■ Exercise
Copy every line of the records below that holds the word "left".

■ Stored items
Lemma wp_directio s A w want np :
  rep s A →
  wp (mds_bmap_directio w want np) (λ rc s', dio_frame s s' ∧
    (rc = 0 ∧ (contended w np A → hasf (ls_flags s') BMAPF_DIO = true) ∧
       (hasf (ls_flags s) BMAPF_DIO = true → hasf (ls_flags s') BMAPF_DIO = true) ∧
       (contended w np A → hasf (ls_flags s) BMAPF_DIO = false →
        ∀ cl p, cl ≠ np → p ∈ (leases_of A cl).*1 → lease_has s BML_DIO p) ∨
     rc = - SLERR_BMAP_DIOWAIT ∧ hasf (ls_flags s) BMAPF_DIO = false ∧
       (∀ cl p, cl ≠ np → p ∈ (leases_of A cl).*1 → told s' p))) s.
Proof.
  intros ([ks Hlk] & Hw & Hr). pose proof Hlk as (_ & Hks & Hhs & Hring). unfold mds_bmap_directio, setB, clrB. do 2 wp_step.
  destruct (hasf (ls_flags s) BMAPF_DIO) eqn:Hdio.
  { wp_step. split; [apply dio_frame_refl|]. left. by split_and!. }
  cbv zeta. set (want' := want || hasf (ls_flags s) BMAPF_DIOCB). set (check := _ || _ || _).
  assert (Hcheck : contended w np A → check = true).
  { intros [(cl & _ & [l Hl]) [->|Hnw]]; unfold check; rewrite Hw, Hr.
    - destruct (counts_at A cl (linked_not_nil _ _ _ _ _ Hlk)) as [Haw Har].
      assert (Hne : leases_of A cl ≠ []) by (unfold leases_of; rewrite Hl; by apply Hring in Hl as [? _]).
      pose proof (wr1_spec (leases_of A cl)). pose proof (rd1_spec (leases_of A cl)).
      pose proof (count_length (leases_of A cl)) as (_ & _ & Hlen).
      destruct (nwriters_nonneg (delete cl A)). destruct (leases_of A cl) as [|x l'] eqn:El; [done|].
      cbn [length] in Hlen. rewrite <-El in *.
      destruct (Z.eqb_spec (nwriters A) 0), (Z.eqb_spec (nreaders A) 0); cbn [negb]; rewrite ?orb_true_r; try done. lia.
    - destruct (Z.eqb_spec (nwriters A) 0); cbn [negb]; [done|]. by rewrite orb_true_r. }
  assert (Hall : ∀ cl p, p ∈ (leases_of A cl).*1 → cl ∈ ks).
  { intros cl p Hp. apply Hks. unfold leases_of in Hp. destruct (A !! cl); [by eexists|by apply elem_of_nil in Hp]. }
  assert (Hwant : want' = true → check = true) by (unfold check; by intros ->).
  wp_step. destruct check eqn:Hck.
  - rewrite Hhs. eapply wp_mono; [apply wp_directio_leases; [done|by intros; apply Hks]|].
    intros [rc fd] s1 (Hf1 & -> & H1 & Ht). cbn [fst snd] in *. wp_step.
    destruct H1 as [[-> H1]| ->].
    + set (force := existsb _ ks). rewrite Z.eqb_refl. cbn [andb orb].
      assert (Hforce : contended w np A → force = true).
      { intros [(cl & Hne & Hcl) _]. apply existsb_exists. exists cl. split; [by apply list_elem_of_In, Hks|].
        by rewrite bool_decide_false. }
      destruct (want' || force) eqn:Hwf; cbn [whenM]; repeat wp_step.
      * split; [|left; split_and!; [done| |done|]].
        -- apply (dio_frame_flags s (ls_with_flags s1 (setf (ls_flags s1) BMAPF_DIO)));
             [by apply dio_frame_flags; [|unfold clrf, setf; rewrite Z.land_lor_distr_l, Z.lor_0_r]|].
           cbn. rewrite dio_flags_clr. unfold clrf, setf. by rewrite Z.land_lor_distr_l, Z.lor_0_r.
        -- intros _. cbn. by autorewrite with flags.
        -- intros _ _ cl p Hne Hp. by eapply H1; [eapply Hall| |].
      * split; [done|left; split_and!; [done| |done|]].
        -- intros Hc. rewrite Hforce, orb_true_r in Hwf by done. done.
        -- intros Hc. rewrite Hforce, orb_true_r in Hwf by done. done.
    + change (- SLERR_BMAP_DIOWAIT =? 0) with false. cbn [andb whenM]. repeat wp_step. split; [done|]. right. split_and!; [done|done|].
      intros cl p Hne Hp. by eapply Ht; [eapply Hall| |].
  - assert (want' = false) as -> by (destruct want'; [symmetry; by apply Hwant|done]). repeat wp_step; [done|].
    split; [apply dio_frame_refl|]. left. split_and!; [done| |done|]; intros Hc; by apply Hcheck in Hc.
Qed.
End dio.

■ Answer box
  { wp_step. split; [apply dio_frame_refl|]. left. by split_and!. }
      * split; [|left; split_and!; [done| |done|]].
      * split; [done|left; split_and!; [done| |done|]].
    split; [apply dio_frame_refl|]. left. split_and!; [done| |done|]; intros Hc; by apply Hcheck in Hc.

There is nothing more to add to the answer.